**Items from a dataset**
================

(** ** The UTF-8 codec: [bytes.decode("utf-8", errors=...)] *)

Module Utf8.

Inductive errors : Type := strict | replace | ignore.

(** The decoder reads one byte at a time.  [Pending seen need lo hi]: the
    bytes [seen] start a sequence that still needs [need] bytes, the next
    of which must lie in [lo..hi]. *)
Inductive dstate : Type :=
| Start
| Pending (seen : list byte) (need : nat) (lo hi : N).

(** One decoded item: the bytes of a well-formed sequence, or an
    undecodable run of input (a maximal ill-formed prefix). *)
Inductive item : Type :=
| Scalar (bs : list byte)
| Bad.

Definition between (lo hi n : N) : bool := (lo <=? n)%N && (n <=? hi)%N.

Definition start (b : byte) : list item * dstate :=
  let n := Byte.to_N b in
  if (n <? 128)%N then ([Scalar [b]], Start)
  else if between 194 223 n then ([], Pending [b] 1 128 191)
  else if (n =? 224)%N then ([], Pending [b] 2 160 191)
  else if (n =? 237)%N then ([], Pending [b] 2 128 159)
  else if between 225 239 n then ([], Pending [b] 2 128 191)
  else if (n =? 240)%N then ([], Pending [b] 3 144 191)
  else if between 241 243 n then ([], Pending [b] 3 128 191)
  else if (n =? 244)%N then ([], Pending [b] 3 128 143)
  else ([Bad], Start).

Definition step (st : dstate) (b : byte) : list item * dstate :=
  match st with
  | Start => start b
  | Pending seen need lo hi =>
      if between lo hi (Byte.to_N b) then
        match need with
        | 0%nat | 1%nat => ([Scalar (seen ++ [b])], Start)
        | S k => ([], Pending (seen ++ [b]) k 128 191)
        end
      else let '(out, st') := start b in (Bad :: out, st')
  end.

Fixpoint run (st : dstate) (input : list byte) : list item :=
  match input with
  | [] => match st with Start => [] | Pending _ _ _ _ => [Bad] end
  | b :: rest => let '(out, st') := step st b in out ++ run st' rest
  end.

(** U+FFFD REPLACEMENT CHARACTER, in UTF-8. *)
Definition replacement : list byte := [xef; xbf; xbd].

Definition is_bad (i : item) : bool :=
  match i with Bad => true | Scalar _ => false end.

Definition render (i : item) : list byte :=
  match i with Scalar bs => bs | Bad => replacement end.

Definition render_ignore (i : item) : list byte :=
  match i with Scalar bs => bs | Bad => [] end.

Definition decode (input : list byte) (e : errors) : exn + string :=
  let items := run Start input in
  match e with
  | strict =>
      if existsb is_bad items then inl UnicodeDecodeError
      else inr (string_of_list_byte (flat_map render items))
  | replace => inr (string_of_list_byte (flat_map render items))
  | ignore => inr (string_of_list_byte (flat_map render_ignore items))
  end.

End Utf8.

(** ** A state and error monad

    [M S A]: a computation over a store [S] that returns an [A] or raises.
    The store is returned in both cases: what a Python closure has written
    before an exception is raised stays written. *)

Definition M (S A : Type) : Type := S -> (exn + A) * S.

Definition ret {S A} (a : A) : M S A := fun st => (inr a, st).

Definition bind {S A B} (c : M S A) (k : A -> M S B) : M S B :=
  fun st =>
    match c st with
    | (inr a, st') => k a st'
    | (inl e, st') => (inl e, st')
    end.

Definition raise {S A} (e : exn) : M S A := fun st => (inl e, st).

(** A pure computation that may raise, run inside [M]. *)
Definition lift {S A} (r : exn + A) : M S A := fun st => (r, st).

Definition gets {S A} (f : S -> A) : M S A := fun st => (inr (f st), st).

Definition modify {S} (f : S -> S) : M S unit := fun st => (inr tt, f st).

(** [try: body  except: handler] with a handler that catches everything. *)
Definition try_except {S A} (body : M S A) (handler : exn -> M S A) : M S A :=
  fun st =>
    match body st with
    | (inr a, st') => (inr a, st')
    | (inl e, st') => handler e st'
    end.

Declare Scope py_scope.
Delimit Scope py_scope with py.
Notation "x <- c ;; k" := (bind c (fun x => k))
  (at level 61, c at next level, right associativity) : py_scope.
Notation "c ;; k" := (bind c (fun _ => k))
  (at level 61, right associativity) : py_scope.
Open Scope py_scope.

(** [for x in xs: body]. *)
Fixpoint for_each {S X} (xs : list X) (body : X -> M S unit) : M S unit :=
  match xs with
  | [] => ret tt
  | x :: rest => body x ;; for_each rest body
  end.

Definition when {S} (b : bool) (c : M S unit) : M S unit :=
  if b then c else ret tt.

(** The same for computations without a store. *)
Definition bind_r {A B} (r : exn + A) (k : A -> exn + B) : exn + B :=
  match r with
  | inr a => k a
  | inl e => inl e
  end.

(** ** Python containers *)

Module PyDict.

(** [d[k] = v]: a key that is already present keeps its position. *)
Fixpoint set {V} (k : string) (v : V) (d : list (string * V)) : list (string * V) :=
  match d with
  | [] => [(k, v)]
  | (k', v') :: r =>
      if String.eqb k' k then (k', v) :: r else (k', v') :: set k v r
  end.

(** [d[k]]. *)
Fixpoint get {V} (k : string) (d : list (string * V)) : exn + V :=
  match d with
  | [] => inl KeyError
  | (k', v) :: r => if String.eqb k' k then inr v else get k r
  end.

End PyDict.

Module PySet.

(** [x in s]. *)
Definition mem (x : string) (s : list string) : bool :=
  existsb (String.eqb x) s.

(** [s.add(x)]. *)
Definition add (x : string) (s : list string) : list string :=
  if mem x s then s else s ++ [x].

End PySet.

(** ** Attribute values *)

(** The Python objects that h5py hands out as attribute names and values:
    [numpy.bytes_] (a scalar of a fixed-length string type), [bytes], [str],
    [int], [float] (a binary fraction [m * 2^e]), [list] and
    [numpy.ndarray] (its elements, themselves scalars or sub-arrays). *)
#[warnings="-register-all"]
Inductive pyval : Type :=
| NpBytes (b : list byte)
| PyBytes (b : list byte)
| PyStr (s : string)
| PyInt (n : Z)
| PyFloat (m e : Z)
| PyList (l : list pyval)
| NdArray (l : list pyval).

(** [ndarray.tolist()]: nested lists of built-in Python scalars. *)
Fixpoint item (v : pyval) : pyval :=
  match v with
  | NpBytes b => PyBytes b
  | NdArray l => PyList (map item l)
  | other => other
  end.

Definition tolist (v : pyval) : pyval :=
  match v with
  | NdArray l => PyList (map item l)
  | other => other
  end.

Definition is_ndarray (v : pyval) : bool :=
  match v with NdArray _ => true | _ => false end.

Definition is_np_bytes (v : pyval) : bool :=
  match v with NpBytes _ => true | _ => false end.

(** ** The HDF5 file as the visitor sees it *)

(** A dataset object: [obj.shape], [str(obj.dtype)], [obj.attrs.items()]
    and the labels [d.label] of [obj.dims]. *)
Record Dataset : Type := mkDataset {
  ds_shape : option (list Z);
  ds_dtype : string;
  ds_attrs : list (pyval * pyval);
  ds_dims : list (option string)
}.

Inductive h5object : Type :=
| Group
| IsDataset (d : Dataset).

(** What [h5file.visititems] passes to its callback, in order. *)
Definition h5file : Type := list (string * h5object).
(** * Cooklix: encrypted cookie presets

    A shallow embedding of the background service worker
    ([src/background/service-worker.js]) and of its cryptographic helpers
    ([lib/crypto.js], the second half of the same file), with the properties
    of the preset store, the key manager, the envelope cipher and the
    cookie application protocol; and of what the popup ([popup.js]) shows
    of a cookie value and sends to delete a cookie.

    JavaScript values are modelled dynamically ([JsValue]); [async]
    functions are trees of event-loop turns ([Async]) over an explicit
    [World] holding [chrome.storage.local], the random source and the
    cookie store. *)

From Stdlib Require Import ZArith NArith Lia ZifyNat Ascii.
From stdpp Require Import base strings gmap list pretty.

Set Warnings "-register-all".
Open Scope string_scope.

(** ** JavaScript values *)

(** [VNative] stands for a built-in object or function reached through the
    prototype chain ([Object.prototype] and its methods). Numbers are only
    copied and tested for truthiness by this code, so integers suffice.
    A string is a sequence of 8-bit code units. *)
Inductive JsValue : Type :=
| VUndefined
| VNull
| VBool (b : bool)
| VNumber (n : Z)
| VString (s : string)
| VArray (items : list JsValue)
| VObject (props : gmap string JsValue)
| VNative (what : string).

(** Results of fallible platform calls and of [try]/[catch]: the left side
    is the [message] of the thrown [Error]. *)
Definition Result (A : Type) : Type := string + A.
Abbreviation Ok := inr.
Abbreviation Err := inl.

Definition is_empty (s : string) : bool :=
  match s with EmptyString => true | _ => false end.

(** ToBoolean. *)
Definition truthy (v : JsValue) : bool :=
  match v with
  | VUndefined | VNull => false
  | VBool b => b
  | VNumber n => negb (n =? 0)%Z
  | VString s => negb (is_empty s)
  | VArray _ | VObject _ | VNative _ => true
  end.

(** [a || b] *)
Definition or_else (a b : JsValue) : JsValue := if truthy a then a else b.

(** [typeof v] *)
Definition typeof (v : JsValue) : string :=
  match v with
  | VUndefined => "undefined"
  | VNull | VArray _ | VObject _ => "object"
  | VBool _ => "boolean"
  | VNumber _ => "number"
  | VString _ => "string"
  | VNative what => if String.eqb what "__proto__" then "object" else "function"
  end.

Definition Array_isArray (v : JsValue) : bool :=
  match v with VArray _ => true | _ => false end.

(** *** Ordinary objects

    An object literal or an object read back from storage is an ordinary
    object: its own properties (a finite map) on top of [Object.prototype].
    The names below are the properties every such object inherits. *)
Definition Object_prototype : list string :=
  [ "constructor"; "__defineGetter__"; "__defineSetter__"; "hasOwnProperty";
    "__lookupGetter__"; "__lookupSetter__"; "isPrototypeOf";
    "propertyIsEnumerable"; "toString"; "valueOf"; "__proto__";
    "toLocaleString" ].

Definition inherited (k : string) : JsValue :=
  if bool_decide (k ∈ Object_prototype) then VNative k else VUndefined.
(** The file name that [__init__] settles on: the argument if there is
    one, else the environment variable if it is set, else the default
    path. *)
Definition resolved_filename (DEFAULT_PATH : string)
           (getenv : option string) (argument : option string) : string :=
  match argument, getenv with
  | Some f, _ => f
  | None, Some v => v
  | None, None => DEFAULT_PATH
  end.

(* ------------------------------------------------------------------ *)
(** *** A small dataset for the examples *)

(** A regular grid with the given axes; the amplitude of constituent [c]
    at grid node [(i, j)] is [100 c + 10 i + j], the phase is its
    opposite. *)
Definition example_grid (lon lat : list Q) : Dataset :=
  let value (c i j : nat) : Q := inject_Z (Z.of_nat (100 * c + 10 * i + j)) in
  let grid (f : nat -> nat -> nat -> Q) :=
    map (fun c => map (fun i => map (f c i) (seq 0 (length lat)))
                      (seq 0 (length lon)))
        (seq 0 15) in
  {| lon_z := map (fun u => map (fun _ => u) lat) lon;
     lat_z := map (fun _ => lat) lon;
     ha_var := grid value;
     hp_var := grid (fun c i j => - value c i j) |}.

Definition example_dataset : Dataset :=
  example_grid [188; 189; 190; 191; 192] [0; 1; 2].

Definition example_tpxo : TPXO.t :=
  {| TPXO.path := Some "h_tpxo9.v1.nc"; TPXO.dataset := example_dataset |}.

(* ================================================================== *)
(** * Properties *)

(** ** The instance is only read *)

Section ReadOnly.

Import TPXO.

Lemma read_only_ret {A} (a : A) : read_only (ret a).
Proof. intros self; reflexivity. Qed.

Lemma read_only_lift {A} (r : result A) : read_only (lift r).
Proof. intros self; reflexivity. Qed.

Lemma read_only_getattr {A} (f : t -> A) : read_only (getattr f).
Proof. intros self; reflexivity. Qed.

Lemma read_only_bind {A B} (m : M A) (k : A -> M B) :
  read_only m -> (forall a, read_only (k a)) -> read_only (bind m k).
Proof.
  intros Hm Hk self. unfold bind.
  specialize (Hm self). destruct (m self) as [[a|e] self']; simpl in *; subst.
  - apply Hk.
  - reflexivity.
Qed.

Create HintDb tpxo_frame.
Hint Resolve read_only_ret read_only_lift read_only_getattr : tpxo_frame.

Ltac frame :=
  repeat (apply read_only_bind; [ | intros ? ]); auto with tpxo_frame.

Lemma read_only_x : read_only x.
Proof. unfold x; frame. Qed.

Lemma read_only_y : read_only y.
Proof. unfold y; frame. Qed.

Lemma read_only_ha : read_only ha.
Proof. unfold ha; frame. Qed.

Lemma read_only_hp : read_only hp.
Proof. unfold hp; frame. Qed.

Hint Resolve read_only_x read_only_y read_only_ha read_only_hp : tpxo_frame.

Lemma read_only_get_interpolation a c vs :
  read_only (_get_interpolation a c vs).
Proof. unfold _get_interpolation, _assert_vertices; frame. Qed.

Lemma read_only_get_amplitude c vs : read_only (get_amplitude c vs).
Proof.
  unfold get_amplitude, _assert_vertices; frame.
Qed.

Lemma read_only_get_phase c vs : read_only (get_phase c vs).
Proof.
  unfold get_phase, _assert_vertices; frame.
Qed.

End ReadOnly.

(** C9. A call of [get_amplitude] or of [get_phase] leaves the lookup
    object as it was, whether it returns or raises: the path and the
    dataset with its axes and grids are the same after the call.  (The
    constituent catalog is a class constant, [TPXO.CONSTITUENTS], which
    no method can write.) *)
Theorem lookup_leaves_instance_unchanged :
  forall (self : TPXO.t) (constituent : string) (vertices : list (Q * Q)),
    snd (TPXO.get_amplitude constituent vertices self) = self
    /\ snd (TPXO.get_phase constituent vertices self) = self.
Proof.
  intros self c vs; split.
  - apply read_only_get_amplitude.
  - apply read_only_get_phase.
Qed.

(** ** Unknown constituents *)

Lemma index_from_not_in (l : list string) (name : string) (k : nat) :
  ~ In name l ->
  TPXO.index_from k l name = Err (ValueError_not_in_list name).
Proof.
  revert k; induction l as [|s r IH]; intros k Hn; simpl.
  - reflexivity.
  - destruct (String.eqb_spec s name) as [->|Hne].
    + exfalso; apply Hn; left; reflexivity.
    + apply IH. intros Hin; apply Hn; right; exact Hin.
Qed.

Lemma index_from_in (l : list string) (name : string) (k : nat) :
  In name l ->
  exists i, TPXO.index_from k l name = Ok (k + i)%nat /\ (i < length l)%nat.
Proof.
  revert k; induction l as [|s r IH]; intros k Hin; simpl.
  - destruct Hin.
  - destruct (String.eqb_spec s name) as [->|Hne].
    + exists 0%nat; split; [f_equal; lia | lia].
    + destruct Hin as [->|Hin]; [congruence|].
      destruct (IH (S k) Hin) as [i [E Hi]].
      exists (S i); split; [rewrite E; f_equal; lia | lia].
Qed.




(** ** Lists, masks and index arrays *)

Section Traverse.

Context {A B : Type}.
Variable f : A -> result B.

Lemma traverse_map_ok (g : A -> B) (l : list A) :
  (forall a, In a l -> f a = Ok (g a)) -> traverse f l = Ok (map g l).
Proof.
  induction l as [|a r IH]; intros H; simpl.
  - reflexivity.
  - rewrite (H a (or_introl eq_refl)), IH; [reflexivity|].
    intros b Hb; apply H; right; exact Hb.
Qed.

End Traverse.

Lemma where_from_take {P : Type} (g : P -> Q) (m : P -> bool)
      (pre : list Q) (l : list P) :
  np.take (pre ++ map g l) (np.where_from (length pre) (map m l))
  = Ok (map g (filter m l)).
Proof.
  unfold np.take. revert pre; induction l as [|p r IH]; intros pre; simpl.
  - reflexivity.
  - replace (pre ++ g p :: map g r) with ((pre ++ [g p]) ++ map g r)
      by (rewrite <- app_assoc; reflexivity).
    assert (HS : S (length pre) = length (pre ++ [g p]))
      by (rewrite length_app; simpl; lia).
    rewrite HS.
    destruct (m p); simpl.
    + rewrite IH.
      rewrite nth_error_app1 by (rewrite <- HS; lia).
      rewrite nth_error_app2 by lia.
      rewrite Nat.sub_diag; reflexivity.
    + apply IH.
Qed.

(** Indexing with the positions of a mask keeps, in order, the entries
    whose mask holds. *)
Lemma take_where {P : Type} (g : P -> Q) (m : P -> bool) (l : list P) :
  np.take (map g l) (np.where_ (map m l)) = Ok (map g (filter m l)).
Proof. exact (where_from_take g m [] l). Qed.

(** ** The flattened grid *)

Lemma combine_app_same {A B} (l1 l2 : list A) (m1 m2 : list B) :
  length l1 = length m1 ->
  combine (l1 ++ l2) (m1 ++ m2) = combine l1 m1 ++ combine l2 m2.
Proof.
  revert m1; induction l1 as [|a r IH]; intros [|b m1] H; simpl in *;
    try discriminate; [reflexivity|].
  f_equal; apply IH; lia.
Qed.

Lemma combine_const_left {A B} (a : A) (l : list B) :
  combine (map (fun _ => a) l) l = map (fun b => (a, b)) l.
Proof. induction l as [|b r IH]; simpl; [reflexivity | f_equal; exact IH]. Qed.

================

**WHAT IS NEEDED**
State how many lines of the entries include the string "axes", with nothing besides the number.

**SOLUTION TO THIS PROBLEM**
2